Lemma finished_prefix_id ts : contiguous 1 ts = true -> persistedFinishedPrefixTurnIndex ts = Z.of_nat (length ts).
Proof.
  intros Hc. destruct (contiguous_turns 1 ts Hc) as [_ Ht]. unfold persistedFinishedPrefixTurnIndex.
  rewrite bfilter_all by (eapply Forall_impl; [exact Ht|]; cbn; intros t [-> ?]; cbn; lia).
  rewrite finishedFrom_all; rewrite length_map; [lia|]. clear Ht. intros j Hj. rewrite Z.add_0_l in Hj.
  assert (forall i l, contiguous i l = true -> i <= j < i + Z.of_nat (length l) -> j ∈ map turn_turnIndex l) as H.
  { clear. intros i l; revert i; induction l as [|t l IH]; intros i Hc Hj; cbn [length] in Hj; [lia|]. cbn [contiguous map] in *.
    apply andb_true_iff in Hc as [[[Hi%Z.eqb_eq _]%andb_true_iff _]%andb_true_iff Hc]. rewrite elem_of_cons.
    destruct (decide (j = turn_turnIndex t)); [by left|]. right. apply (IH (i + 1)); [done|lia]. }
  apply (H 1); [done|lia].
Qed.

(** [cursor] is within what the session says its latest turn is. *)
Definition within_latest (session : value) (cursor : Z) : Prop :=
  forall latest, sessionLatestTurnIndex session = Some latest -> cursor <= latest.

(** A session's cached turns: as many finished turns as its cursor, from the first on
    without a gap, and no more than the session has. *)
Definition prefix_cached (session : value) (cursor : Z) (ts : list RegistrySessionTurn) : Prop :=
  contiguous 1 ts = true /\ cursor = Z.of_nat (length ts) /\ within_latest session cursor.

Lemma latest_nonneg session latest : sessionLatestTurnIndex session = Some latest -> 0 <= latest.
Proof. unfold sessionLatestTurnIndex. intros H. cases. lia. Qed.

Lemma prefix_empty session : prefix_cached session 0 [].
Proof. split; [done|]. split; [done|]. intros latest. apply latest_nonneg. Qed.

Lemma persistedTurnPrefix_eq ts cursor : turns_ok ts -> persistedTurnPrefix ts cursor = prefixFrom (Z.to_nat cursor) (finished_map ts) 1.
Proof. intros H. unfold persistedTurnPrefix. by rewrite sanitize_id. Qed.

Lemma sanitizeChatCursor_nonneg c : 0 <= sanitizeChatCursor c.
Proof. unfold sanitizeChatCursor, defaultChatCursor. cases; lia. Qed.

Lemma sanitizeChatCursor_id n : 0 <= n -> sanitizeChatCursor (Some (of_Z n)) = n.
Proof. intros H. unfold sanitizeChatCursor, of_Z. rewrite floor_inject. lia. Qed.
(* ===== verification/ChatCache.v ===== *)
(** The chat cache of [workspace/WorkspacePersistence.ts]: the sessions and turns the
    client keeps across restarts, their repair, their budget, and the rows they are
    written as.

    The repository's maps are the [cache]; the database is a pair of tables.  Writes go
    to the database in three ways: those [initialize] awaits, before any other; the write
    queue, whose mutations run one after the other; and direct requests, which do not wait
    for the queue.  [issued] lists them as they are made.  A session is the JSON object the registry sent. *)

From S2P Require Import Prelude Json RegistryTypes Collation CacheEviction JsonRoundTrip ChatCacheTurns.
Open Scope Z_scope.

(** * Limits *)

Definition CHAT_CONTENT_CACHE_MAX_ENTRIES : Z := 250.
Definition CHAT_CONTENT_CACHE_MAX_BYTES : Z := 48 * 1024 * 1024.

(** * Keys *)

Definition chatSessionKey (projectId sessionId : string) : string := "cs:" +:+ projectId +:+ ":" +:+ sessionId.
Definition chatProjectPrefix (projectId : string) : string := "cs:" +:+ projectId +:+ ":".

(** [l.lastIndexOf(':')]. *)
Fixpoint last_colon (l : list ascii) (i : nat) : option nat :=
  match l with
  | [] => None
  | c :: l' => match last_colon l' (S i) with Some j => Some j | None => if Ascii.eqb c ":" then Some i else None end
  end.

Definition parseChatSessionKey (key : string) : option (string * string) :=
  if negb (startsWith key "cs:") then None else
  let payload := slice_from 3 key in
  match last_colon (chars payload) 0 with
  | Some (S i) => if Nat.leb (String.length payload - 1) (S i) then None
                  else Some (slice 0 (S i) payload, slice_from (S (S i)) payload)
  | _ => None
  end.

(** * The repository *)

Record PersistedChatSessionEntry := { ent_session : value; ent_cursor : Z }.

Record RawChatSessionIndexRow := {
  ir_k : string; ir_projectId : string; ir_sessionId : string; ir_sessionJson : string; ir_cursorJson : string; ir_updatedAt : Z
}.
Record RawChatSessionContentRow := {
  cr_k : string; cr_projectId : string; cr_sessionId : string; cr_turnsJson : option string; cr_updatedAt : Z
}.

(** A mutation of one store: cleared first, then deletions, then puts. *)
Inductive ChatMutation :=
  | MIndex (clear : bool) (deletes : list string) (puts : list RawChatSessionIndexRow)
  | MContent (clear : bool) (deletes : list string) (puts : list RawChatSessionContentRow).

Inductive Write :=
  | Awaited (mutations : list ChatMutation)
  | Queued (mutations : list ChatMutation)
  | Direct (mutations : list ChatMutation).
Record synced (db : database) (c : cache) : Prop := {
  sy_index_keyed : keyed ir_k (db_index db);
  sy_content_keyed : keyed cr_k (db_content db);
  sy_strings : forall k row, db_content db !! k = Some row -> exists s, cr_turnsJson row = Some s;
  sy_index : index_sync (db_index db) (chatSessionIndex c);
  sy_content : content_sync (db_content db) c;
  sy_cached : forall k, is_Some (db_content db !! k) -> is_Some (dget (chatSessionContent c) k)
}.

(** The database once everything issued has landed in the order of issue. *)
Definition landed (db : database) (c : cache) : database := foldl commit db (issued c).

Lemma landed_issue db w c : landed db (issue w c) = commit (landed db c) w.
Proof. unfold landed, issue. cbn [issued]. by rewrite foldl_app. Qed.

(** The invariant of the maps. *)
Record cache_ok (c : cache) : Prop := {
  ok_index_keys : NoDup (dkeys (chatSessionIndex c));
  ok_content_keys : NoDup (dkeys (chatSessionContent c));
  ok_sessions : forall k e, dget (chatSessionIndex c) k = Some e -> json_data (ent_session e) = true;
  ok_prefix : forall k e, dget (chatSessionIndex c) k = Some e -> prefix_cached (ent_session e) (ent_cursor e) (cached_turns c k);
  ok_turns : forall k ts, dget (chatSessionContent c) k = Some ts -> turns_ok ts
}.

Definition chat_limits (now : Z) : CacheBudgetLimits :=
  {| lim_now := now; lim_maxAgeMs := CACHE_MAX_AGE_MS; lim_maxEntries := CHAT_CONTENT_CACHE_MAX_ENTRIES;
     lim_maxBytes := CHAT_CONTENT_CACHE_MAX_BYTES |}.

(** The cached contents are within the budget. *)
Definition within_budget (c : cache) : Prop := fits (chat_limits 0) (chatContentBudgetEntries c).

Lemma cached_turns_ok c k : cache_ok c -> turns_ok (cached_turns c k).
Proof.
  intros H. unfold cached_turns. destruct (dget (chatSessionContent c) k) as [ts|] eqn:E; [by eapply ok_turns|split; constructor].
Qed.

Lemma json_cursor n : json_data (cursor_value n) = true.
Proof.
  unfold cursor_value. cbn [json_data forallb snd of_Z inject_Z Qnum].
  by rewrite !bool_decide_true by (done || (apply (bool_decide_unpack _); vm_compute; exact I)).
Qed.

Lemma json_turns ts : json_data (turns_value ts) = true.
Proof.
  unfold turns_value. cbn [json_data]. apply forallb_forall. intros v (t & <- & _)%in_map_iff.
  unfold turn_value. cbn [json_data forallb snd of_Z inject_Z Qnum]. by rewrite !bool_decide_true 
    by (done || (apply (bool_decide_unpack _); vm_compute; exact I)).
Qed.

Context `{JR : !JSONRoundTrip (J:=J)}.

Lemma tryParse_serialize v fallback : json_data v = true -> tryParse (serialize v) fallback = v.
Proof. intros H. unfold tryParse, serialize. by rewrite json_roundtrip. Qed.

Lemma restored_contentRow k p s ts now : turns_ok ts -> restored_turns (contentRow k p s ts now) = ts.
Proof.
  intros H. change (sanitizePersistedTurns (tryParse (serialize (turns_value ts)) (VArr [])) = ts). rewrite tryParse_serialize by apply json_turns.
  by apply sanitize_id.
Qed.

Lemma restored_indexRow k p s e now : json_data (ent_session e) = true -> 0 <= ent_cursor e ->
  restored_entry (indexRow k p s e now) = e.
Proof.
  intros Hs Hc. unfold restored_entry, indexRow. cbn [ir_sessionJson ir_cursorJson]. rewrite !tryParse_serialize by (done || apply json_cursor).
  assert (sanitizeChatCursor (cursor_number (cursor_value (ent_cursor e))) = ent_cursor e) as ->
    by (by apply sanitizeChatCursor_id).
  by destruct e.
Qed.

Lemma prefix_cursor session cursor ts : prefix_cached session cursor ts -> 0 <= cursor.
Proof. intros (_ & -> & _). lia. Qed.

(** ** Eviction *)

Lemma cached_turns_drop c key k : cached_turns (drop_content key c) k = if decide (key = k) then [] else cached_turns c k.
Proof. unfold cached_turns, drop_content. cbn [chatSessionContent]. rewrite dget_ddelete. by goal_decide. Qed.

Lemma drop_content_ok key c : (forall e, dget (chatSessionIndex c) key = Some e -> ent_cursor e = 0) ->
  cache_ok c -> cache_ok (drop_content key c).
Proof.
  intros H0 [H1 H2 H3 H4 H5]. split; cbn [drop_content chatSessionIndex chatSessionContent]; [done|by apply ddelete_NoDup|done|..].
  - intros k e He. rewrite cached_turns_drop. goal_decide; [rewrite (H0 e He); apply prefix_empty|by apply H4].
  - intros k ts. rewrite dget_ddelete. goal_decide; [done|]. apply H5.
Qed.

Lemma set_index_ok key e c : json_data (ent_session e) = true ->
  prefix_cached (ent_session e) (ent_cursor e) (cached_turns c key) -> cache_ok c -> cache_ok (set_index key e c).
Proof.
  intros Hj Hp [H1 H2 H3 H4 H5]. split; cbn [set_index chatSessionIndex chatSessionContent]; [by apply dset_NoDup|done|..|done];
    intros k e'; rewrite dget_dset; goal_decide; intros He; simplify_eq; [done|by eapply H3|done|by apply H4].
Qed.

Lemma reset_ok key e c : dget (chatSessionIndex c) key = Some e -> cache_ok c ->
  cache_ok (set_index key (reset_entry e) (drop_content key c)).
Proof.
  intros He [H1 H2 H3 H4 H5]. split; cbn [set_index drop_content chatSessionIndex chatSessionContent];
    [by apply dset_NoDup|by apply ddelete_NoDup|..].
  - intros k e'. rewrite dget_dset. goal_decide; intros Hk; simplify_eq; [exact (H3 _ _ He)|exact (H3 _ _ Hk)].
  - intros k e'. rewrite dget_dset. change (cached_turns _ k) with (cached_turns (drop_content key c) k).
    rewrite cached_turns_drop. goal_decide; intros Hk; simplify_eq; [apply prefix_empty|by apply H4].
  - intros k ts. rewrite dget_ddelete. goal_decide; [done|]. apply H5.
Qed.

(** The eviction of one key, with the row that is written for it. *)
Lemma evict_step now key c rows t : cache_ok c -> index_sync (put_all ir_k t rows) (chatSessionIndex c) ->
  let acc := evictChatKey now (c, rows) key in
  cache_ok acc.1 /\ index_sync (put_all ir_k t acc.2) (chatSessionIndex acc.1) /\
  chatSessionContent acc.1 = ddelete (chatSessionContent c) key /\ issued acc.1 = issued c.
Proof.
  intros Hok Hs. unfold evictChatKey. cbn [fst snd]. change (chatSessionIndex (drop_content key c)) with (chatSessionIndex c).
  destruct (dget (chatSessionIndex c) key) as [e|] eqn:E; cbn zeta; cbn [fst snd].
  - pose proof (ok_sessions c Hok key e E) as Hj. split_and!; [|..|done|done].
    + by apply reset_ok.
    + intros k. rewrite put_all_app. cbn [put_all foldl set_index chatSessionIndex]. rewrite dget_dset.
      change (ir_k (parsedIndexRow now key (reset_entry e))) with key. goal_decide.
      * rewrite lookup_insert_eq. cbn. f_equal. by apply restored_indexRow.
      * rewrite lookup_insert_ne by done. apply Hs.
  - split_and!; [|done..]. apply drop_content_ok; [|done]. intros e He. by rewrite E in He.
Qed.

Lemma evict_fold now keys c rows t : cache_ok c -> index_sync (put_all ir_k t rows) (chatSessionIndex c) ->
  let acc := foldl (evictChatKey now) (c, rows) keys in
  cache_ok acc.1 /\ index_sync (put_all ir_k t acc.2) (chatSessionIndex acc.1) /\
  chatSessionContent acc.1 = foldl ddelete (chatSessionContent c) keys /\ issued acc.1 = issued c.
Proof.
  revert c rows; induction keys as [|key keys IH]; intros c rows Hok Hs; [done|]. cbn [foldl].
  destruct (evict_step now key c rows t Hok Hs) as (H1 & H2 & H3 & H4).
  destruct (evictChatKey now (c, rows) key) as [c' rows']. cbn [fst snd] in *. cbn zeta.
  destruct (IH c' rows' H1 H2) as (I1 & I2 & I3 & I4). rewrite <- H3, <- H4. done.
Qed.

§ Activity
Return the lines of the listing above exactly as they appear, starting with the first and stopping after the line that holds "[contiguous map] in *.".

§ Exercise solution
Lemma finished_prefix_id ts : contiguous 1 ts = true -> persistedFinishedPrefixTurnIndex ts = Z.of_nat (length ts).
Proof.
  intros Hc. destruct (contiguous_turns 1 ts Hc) as [_ Ht]. unfold persistedFinishedPrefixTurnIndex.
  rewrite bfilter_all by (eapply Forall_impl; [exact Ht|]; cbn; intros t [-> ?]; cbn; lia).
  rewrite finishedFrom_all; rewrite length_map; [lia|]. clear Ht. intros j Hj. rewrite Z.add_0_l in Hj.
  assert (forall i l, contiguous i l = true -> i <= j < i + Z.of_nat (length l) -> j ∈ map turn_turnIndex l) as H.
  { clear. intros i l; revert i; induction l as [|t l IH]; intros i Hc Hj; cbn [length] in Hj; [lia|]. cbn [contiguous map] in *.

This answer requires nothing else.